[Entries taken from a collection]
(** After [rstrip], a joined row whose cells hold no bar and whose last cell
    is visible still has one separator between two cells. *)
Lemma count_rstrip_join (l : list string) z :
  Forall (fun s => has_char bar s = false) l ->
  last l = Some z -> has_visible z = true ->
  count " | " (rstrip (join " | " l)) = length l - 1.
Proof.
  intros Hall. revert z. induction Hall as [|s l Hs Hl IH]; intros z Hlast Hz; [done|].
  destruct l as [|s' l'].
  - simpl. apply count_no_bar. by apply has_char_rstrip.
  - rewrite join_cons2.
    assert (Hv : has_visible (join " | " (s' :: l')) = true)
      by (by apply (join_visible _ _ z)).
    rewrite rstrip_app by (by rewrite has_visible_app, Hv, orb_true_r).
    rewrite rstrip_app by done.
    unfold count in *. rewrite (count_sep_app _ _ Hs).
    rewrite (IH z Hlast Hz). simpl. lia.
Qed.

(** A rendered row has one separator between two cells, when no cell holds
    a bar and the two outer cells are visible. *)
Lemma count_strip_join (l : list string) :
  Forall (fun s => has_char bar s = false) l -> ends_visible l ->
  count " | " (strip (join " | " l)) = length l - 1.
Proof.
  intros Hall Hends. destruct l as [|s [|s' l']].
  - reflexivity.
  - simpl. apply Forall_cons in Hall as [Hs _].
    apply count_no_bar. by apply has_char_strip.
  - destruct Hends as (Hs & z & Hlast & Hz).
    apply Forall_cons in Hall as [Hbar Hall].
    unfold strip. rewrite join_cons2, (lstrip_app _ _ Hs).
    assert (Hv : has_visible (join " | " (s' :: l')) = true)
      by (by apply (join_visible _ _ z)).
    rewrite rstrip_app by (by rewrite has_visible_app, Hv, orb_true_r).
    rewrite rstrip_app by done.
    unfold count. rewrite count_sep_app by (by apply has_char_lstrip).
    pose proof (count_rstrip_join (s' :: l') z Hall Hlast Hz) as Hc.
    unfold count in Hc. rewrite Hc. simpl. lia.
Qed.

- **Work request**
Return, without any change, only the lines from the one containing "apply count_no_bar. by apply has_char_strip." through the last line of the entries above.

- **Solution for this exercise**
    apply count_no_bar. by apply has_char_strip.
  - destruct Hends as (Hs & z & Hlast & Hz).
    apply Forall_cons in Hall as [Hbar Hall].
    unfold strip. rewrite join_cons2, (lstrip_app _ _ Hs).
    assert (Hv : has_visible (join " | " (s' :: l')) = true)
      by (by apply (join_visible _ _ z)).
    rewrite rstrip_app by (by rewrite has_visible_app, Hv, orb_true_r).
    rewrite rstrip_app by done.
    unfold count. rewrite count_sep_app by (by apply has_char_lstrip).
    pose proof (count_rstrip_join (s' :: l') z Hall Hlast Hz) as Hc.
    unfold count in Hc. rewrite Hc. simpl. lia.
Qed.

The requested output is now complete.